Medicinal plants are important sources of bioactive constituents in the search for innovative therapeutic agents. The treatment of dermal lesions (wounds, ulcerations, etc.) still has few effective agents. The species under study is a plant present in the Amazon, popularly used for the treatment of bruises, being recently evidenced by our group that presents anti-inflammatory and analgesic effects through preclinical trials. Thus, the present work aimed to investigate the effects of the aqueous extract of its leaves, identified here as C002, on cell viability of cultured fibroblasts, the cicatrization process in vitro and possible antibacterial activity. BALB / c 3T3 murine fibroblasts were used for cell culture assays.

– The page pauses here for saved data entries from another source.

Lemma dump_list_cons (regs : Z) (name : string) (off : Z)
  (l : list (string * Z)) (w : W) :
  let v := to_u8 (fst (mem_load regs off w)) in
  let y := dump_list regs l (snd (mem_load regs off w)) in
  dump_list regs ((name, off) :: l) w =
    (EvRead regs off v :: EvLog (LogReg name v) :: run_trace y,
     run_world y, run_res y).
Proof.
  cbn [dump_list]. unfold bind, readb, log, emit.
  destruct (mem_load regs off w) as [v w1]. cbn [fst snd].
  destruct (dump_list regs l w1) as [[t2 w2] r2]. reflexivity.
Qed.

(** A register dump always returns; it only loads and logs, one load per
    entry of its table, in order. *)
Lemma dump_list_run (regs : Z) (l : list (string * Z)) :
  forall w,
    run_res (dump_list regs l w) = Ret tt
    /\ forallb is_dump_event (run_trace (dump_list regs l w)) = true
    /\ read_offsets (run_trace (dump_list regs l w)) = map snd l.
Proof.
  induction l as [|[name off] l IH]; intros w.
  - repeat split.
  - rewrite dump_list_cons. cbv zeta.
    destruct (IH (snd (mem_load regs off w))) as (Hr & Hd & Ho).
    cbn [run_res run_trace fst snd forallb is_dump_event read_offsets map
         andb].
    rewrite Hr, Hd, Ho. repeat split.
Qed.

Lemma dump_regs_run (regs : Z) (w : W) :
  run_res (dump_regs regs w) = Ret tt
  /\ forallb is_dump_event (run_trace (dump_regs regs w)) = true
  /\ read_offsets (run_trace (dump_regs regs w)) =
       [R_IER; R_IIR; R_LCR; R_MCR; R_LSR; R_MSR; R_GCRA; R_GCRB;
        R_VARL; R_VARH; R_GCRE; R_GCRF; R_GCRG; R_GCRH].
Proof. apply (dump_list_run regs dump_table w). Qed.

In the cell viability test, the culture was exposed to increasing concentrations of C002 (15,625; 31,125; 62,25;125; 250; 500 µg/ml), being evaluated after 24h or 48h for cell survival. For evaluation of in cicatrization activity, homogeneous lesions were mimicked in the fibroblast monolayer and then treated with C002 at concentrations of 31.125; 62.25; 125 µg / mL or SBF (control). The images of the lesions, taken by optical microscope at 0, 24, 48 and 72 hours from the lesion, the area of the lesion was verified through the ImageJ® program. The evaluation of antimicrobial activity by microdilution against S. aureus, E. fecalis, E. coli and P. aeroginosa bacteria. The data obtained showed that C002 does not cause damage to the viability of fibroblasts in any of the tested concentrations within 24h. In the 48h interval, only the highest concentration tested (500 µg / ml) reduced cell viability. In the analysis of the healing process, the treatment of lesion C002 (62.25 µg / mL) promoted significant benefits, accelerating the regression of the lesion from the first 24h, showing about 25% superior to the control. Full recovery was observed at 48h after injury induction, while control only at 72h. It was also possible to verify that C002 is devoid of antimicrobial action against the bacteria tested. Thus, it was possible to verify that C002 has low cytotoxicity and promising potential for the treatment of dermal lesions, and further studies are necessary to elucidate its mechanisms of action.